Au printemps 2021, les États-Unis ont connu un phénomène de départ massif des travailleurs baptisé « Grande Démission» : 38 millions de personnes ont quitté leur emploi cette année-là, dont près de la moitié n’en avait pas d’autre au moment de cette prise de décision. En France, le nombre de démissions a lui aussi atteint un niveau historiquement haut fin 2021, début 2022, mais sans commune mesure avec la situation américaine. Toujours est-il qu’entre la crise sanitaire, la crise sociale et la crise économique, le rapport au travail des salariés a grandement évolué.
Pour Corinne Moreau, fondatrice de Como Consulting, cabinet de conseils en ressources humaines et elle-même ancienne DRH, c’est essentiellement la première qui a bouleversé ce rapport. « L’inflation et la crise sociale ne sont pas des choses inédites. Même si cela reste difficile, les gens savent les gérer d’une manière ou d’une autre. Cela n’a pas été le cas pour la crise sanitaire qui a été quelque chose de complètement nouveau et brutal où tout le monde s’est brusquement retrouvé à la maison. Le télétravail a alors complètement changé le rapport au travail. » Alors que les entreprises françaises étaient plutôt Réticentes au télétravail avant 2020 par crainte d’un manque de productivité, c’est plutôt l’inverse qui s’est produit. Ainsi, la crise sanitaire a fait basculer la France d’un télétravail anecdotique à un télétravail massif, et trois ans plus tard, employeurs et salariés y trouvent leur compte. D’après la 10ème édition du baromètre Actineo, 72 % des actifs en 2023 travaillent en dehors du bureau, même occasionnellement et la grande majorité est satisfaite de ce mode de fonctionnement. D’ailleurs, le même baromètre indique que près de la moitié des Français aimerait télétravailler davantage à l’avenir, jusqu’à 2,5 jours par semaine.
Un nouveau rythme de travail
Si le télétravail séduit autant, c’est notamment car il limite les temps de trajet, engendre moins de fatigue et offre de bonnes conditions pour exercer. Mais ce qui prime est qu’il permet un gain d’autonomie dans l’organisation de son temps de travail. « À domicile, on ne construit pas sa journée de la même manière, c’est la deuxième transformation majeure du rapport au travail. On passe d’un dossier à traiter à une activité personnelle, et la journée de travail est aussi plus intense car il y a moins d’interférences.

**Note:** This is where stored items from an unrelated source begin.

(** * custom-nestjs-automapper: the mapping engine, embedded and verified

    A shallow embedding of [src/core/mapper.ts] (the [Mapper] class with the
    compiled closures and the instance cache: [compileMapFunction],
    [compileAsyncMapFunction], [map], [mapAsync], [createMap],
    [createReverseMap], [findEntry], ...), of
    [utils/naming-convention.util.ts] ([convertNamingConvention]) and of
    [utils/deep-clone.util.ts] ([deepClone]).

    Modelling conventions.
    - JavaScript values are trees ([value]); every object, array and date
      carries the identity ([ref]) it was allocated with, so that the
      identity-keyed instance cache can be modelled.  Fresh identities come
      from a counter in the runtime state.
    - Objects expose their own enumerable properties as an association list
      in enumeration order.  Members inherited from [Object.prototype] and
      methods of primitives are not part of the model.
    - Caller-supplied code (field functions, hooks, transformers) acts on an
      abstract world [W] and either returns a value or throws.  It does not
      call back into the Mapper; on the async path a promise it returns is
      the outcome that promise settles with, on the sync path it returns
      plain values.
    - The metadata that the closures read through the reflect-metadata
      library is a table they query ([MetadataProvider]), whoever wrote
      it.
    - Classes are data classes: a new instance has the fields of the class
      as own properties, and the class adds no method or accessor.
    - Strings are byte strings; the naming converter is modelled on ASCII
      identifiers.
    - [map] is recursive through nested mappings on values that hooks may
      replace, so it is defined with fuel; [None] means out of fuel. *)

From Stdlib Require Import String Ascii List ZArith Bool Lia DecimalString.
From stdpp Require Import base option list gmap strings.
Import ListNotations.

Set Warnings "-register-all".
Local Open Scope string_scope.
Local Open Scope nat_scope.

(** ** Errors and outcomes *)

(** A JavaScript [Error] object: its [name], its [message] and the
    [originalError] property that [createMappingError] attaches. *)
Inductive jsError : Type :=
| JsError (name : string) (message : string) (originalError : option jsError).

Definition errMessage (e : jsError) : string :=
  match e with JsError _ m _ => m end.

Definition errOriginal (e : jsError) : option jsError :=
  match e with JsError _ _ o => o end.

Definition TypeError (message : string) : jsError :=
  JsError "TypeError" message None.

(** The result of running code that may throw. *)
Inductive outcome (A : Type) : Type :=
| Ret (a : A)
| Throw (e : jsError).
Arguments Ret {A} a.
Arguments Throw {A} e.

Definition isRet {A} (r : outcome A) : bool :=
  match r with Ret _ => true | Throw _ => false end.

(** ** utils/naming-convention.util.ts *)

Module Naming.

Inductive Style : Type := camelCase | snake_case | PascalCase | kebab_case.

Definition isUpper (c : ascii) : bool :=
  let n := nat_of_ascii c in (65 <=? n) && (n <=? 90).

Definition isLower (c : ascii) : bool :=
  let n := nat_of_ascii c in (97 <=? n) && (n <=? 122).

(** The ASCII part of the regular-expression class [\s]. *)
Definition isSpace (c : ascii) : bool :=
  let n := nat_of_ascii c in ((9 <=? n) && (n <=? 13)) || (n =? 32).

Definition isUnderscore (c : ascii) : bool := (nat_of_ascii c =? 95).

Definition lowerChar (c : ascii) : ascii :=
  if isUpper c then ascii_of_nat (nat_of_ascii c + 32) else c.

Definition upperChar (c : ascii) : ascii :=
  if isLower c then ascii_of_nat (nat_of_ascii c - 32) else c.

(** [w.toLowerCase()] on a string of ASCII characters. *)
Fixpoint toLowerCase (s : string) : string :=
  match s with
  | EmptyString => EmptyString
  | String c r => String (lowerChar c) (toLowerCase r)
  end.

(** [s.replace(/([A-Z])/g, ' $1')] *)
Fixpoint spaceBeforeUpper (s : string) : string :=
  match s with
  | EmptyString => EmptyString
  | String c r =>
      if isUpper c then String " " (String c (spaceBeforeUpper r))
      else String c (spaceBeforeUpper r)
  end.

Fixpoint trimStart (s : string) : string :=
  match s with
  | EmptyString => EmptyString
  | String c r => if isSpace c then trimStart r else s
  end.

Fixpoint trimEnd (s : string) : string :=
  match s with
  | EmptyString => EmptyString
  | String c r =>
      match trimEnd r with
      | EmptyString => if isSpace c then EmptyString else String c EmptyString
      | r' => String c r'
      end
  end.

Definition trim (s : string) : string := trimEnd (trimStart s).

Definition consHead (c : ascii) (ws : list string) : list string :=
  match ws with
  | [] => [String c EmptyString]
  | w :: ws' => String c w :: ws'
  end.

(** [s.split(sep)] for a one-character separator string. *)
Fixpoint splitChar (sep : ascii) (s : string) : list string :=
  match s with
  | EmptyString => [EmptyString]
  | String c r =>
      if Ascii.eqb c sep then EmptyString :: splitChar sep r
      else consHead c (splitChar sep r)
  end.

Definition startsWithSep (sep : ascii -> bool) (s : string) : bool :=
  match s with
  | EmptyString => false
  | String c _ => sep c
  end.
(** With both credentials present the sanitizer is three passes. *)
Lemma sanitizeMessage_passes (config : Credentials) (message : jsstring) :
  cred_username config <> [] -> cred_password config <> [] ->
  sanitizeMessage message config =
  replaceAll
    (replaceAll (replaceAll message (cred_password config) REDACTED)
                (cred_username config) REDACTED)
    (toBase64 (cred_username config ++ str ":" ++ cred_password config))
    REDACTED.
Proof.
  intros Hu Hp. unfold sanitizeMessage.
  destruct (base64Auth_Clear (cred_username config) (cred_password config))
    as [Hb _].
  destruct (cred_username config), (cred_password config); try contradiction.
  destruct (toBase64 _); [contradiction | reflexivity].
Qed.

Lemma replaceAll_keeps_out (s pat q : jsstring) :
  pat <> [] -> Clear REDACTED "["%char q ->
  ~ Infix q s -> ~ Infix q (replaceAll s pat REDACTED).
Proof.
  intros Hne Hq Hs H. apply Hs. destruct pat as [|a0 pat0]; [contradiction|].
  exact (replaceAll_Infix a0 pat0 REDACTED "["%char (str "REDACTED]")
           eq_refl s q Hq H).
Qed.

Lemma replaceAll_takes_out (s pat : jsstring) :
  pat <> [] -> Clear REDACTED "["%char pat ->
  ~ Infix pat (replaceAll s pat REDACTED).
Proof.
  intros Hne Hq. destruct pat as [|a0 pat0]; [contradiction|].
  exact (replaceAll_removes a0 pat0 REDACTED "["%char (str "REDACTED]")
           eq_refl s Hq).
Qed.

Lemma replaceAll_fixed (s pat : jsstring) :
  pat <> [] -> ~ Infix pat s -> replaceAll s pat REDACTED = s.
Proof.
  intros Hne H. destruct pat as [|a0 pat0]; [contradiction|].
  now apply replaceAll_absent.
Qed.

Lemma sanitizeMessage_free (config : Credentials) (message : jsstring) :
  avoidsMarker (cred_username config) = true ->
  avoidsMarker (cred_password config) = true ->
  let out := sanitizeMessage message config in
  ~ Infix (cred_username config) out
  /\ ~ Infix (cred_password config) out
  /\ ~ Infix (toBase64 (cred_username config ++ str ":" ++ cred_password config))
             out.
Proof.
  intros Hu Hp.
  apply avoidsMarker_Clear in Hu as [Hu Cu].
  apply avoidsMarker_Clear in Hp as [Hp Cp].
  destruct (base64Auth_Clear (cred_username config) (cred_password config))
    as [Hb Cb].
  cbv zeta. rewrite sanitizeMessage_passes by assumption.
  repeat split.
  - apply replaceAll_keeps_out; auto. now apply replaceAll_takes_out.
  - do 2 (apply replaceAll_keeps_out; auto). now apply replaceAll_takes_out.
  - now apply replaceAll_takes_out.
Qed.

(** C1 (as amended): for every configuration whose username and password
    contain neither bracket and are not pieces of the word REDACTED (so
    both are non-empty), and for every message - in particular one that
    contains a credential - the sanitized message contains neither the
    username, nor the password, nor the base64 text of username:password. *)
Theorem sanitizeMessage_scrubs (config : Credentials) (message : jsstring) :
  avoidsMarker (cred_username config) = true ->
  avoidsMarker (cred_password config) = true ->
  let out := sanitizeMessage message config in
  includes out (cred_username config) = false
  /\ includes out (cred_password config) = false
  /\ includes out
       (toBase64 (cred_username config ++ str ":" ++ cred_password config))
     = false.
Proof.
  intros Hu Hp out. rewrite !includes_false_Infix.
  now apply sanitizeMessage_free.
Qed.

Lemma sanitizeMessage_scrubs_witness :
  let config := {| cred_username := str "admin"; cred_password := str "hunter2" |} in
  let out :=
    sanitizeMessage (str "login admin:hunter2 failed (YWRtaW46aHVudGVyMg==)")
                    config in
  includes out (str "admin") = false
  /\ includes out (str "hunter2") = false
  /\ includes out (toBase64 (str "admin" ++ str ":" ++ str "hunter2")) = false.
Proof.
  exact (sanitizeMessage_scrubs
           {| cred_username := str "admin"; cred_password := str "hunter2" |}
           (str "login admin:hunter2 failed (YWRtaW46aHVudGVyMg==)")
           eq_refl eq_refl).
Defined.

Les salariés ont aussi agrandi leurs plages horaires et la frontière entre vie personnelle et vie professionnelle s’est réduite. On peut bien sûr le regretter, mais c’est aussi cela qui donne beaucoup de liberté. Il n’en reste pas moins que l’entreprise doit veiller à ce que ses salariés ne travaillent pas plus Que de raison ou à des horaires Non adaptés », analyse Corinne Moreau. En parallèle, le bureau n’est pas boudé et reste le lieu de socialisation par excellence : « [Les actifs] y recherchent avant tout l’interaction avec les autres et les dimensions fonctionnelles », affirme Actineo dans son baromètre. Cependant, plus d’un tiers des salariés disent avoir du mal à se concentrer au bureau et la satisfaction au travail a reculé de 10 points entre 2019 et 2023 pour s’établir à 77 % des actifs. La part des salariés pensant que leur employeur ne se préoccupe pas de leur bien-être au travail est en hausse et quatre sur dix ne se sentent pas écoutés par leur hiérarchie : 30 % de ceux interrogés par Actineo envisagent même de quitter leur travail dans les prochains mois.
Un détachement vis-à-vis de l’entreprise
Dans ce contexte de transformations multiples, Corinne Moreau observe un détachement du lien à l’entreprise, mais réfute l’idée d’une perte de la valeur travail. « Il y a de plus en plus de travailleurs hybrides ou slashers : des salariés qui ont à côté créé leur petite entreprise et sont en plus bénévoles, faisant tout cela en même temps. Les employeurs devraient d’ailleurs optimiser ces capacités de leurs salariés, car on a toujours voulu recruter des gens qui avaient un esprit « entrepreneurial». Il est important d’appréhender les individus dans l’ensemble de leurs facultés. » Ce détachement du lien à l’entreprise est aussi visible au travers d’un autre phénomène : les salariés ont tendance à quitter plus souvent leur entreprise pour une autre…Mais sont aussi plus nombreux aussi à y revenir, apportant avec eux de nouvelles compétences. Ces « salariés boomerang » témoignent aussi d’une évolution du marché du travail, plus favorable à les accueillir de nouveau après un temps passé ailleurs. Pour la fondatrice de Como Consulting, les entreprises doivent donc, en plus de favoriser l’intégration des nouveaux salariés, porter une plus grande attention au processus de départs afin d’accompagner au mieux les salariés concernés et ainsi maximiser les chances qu’ils reviennent un jour, forts d’expériences supplémentaires.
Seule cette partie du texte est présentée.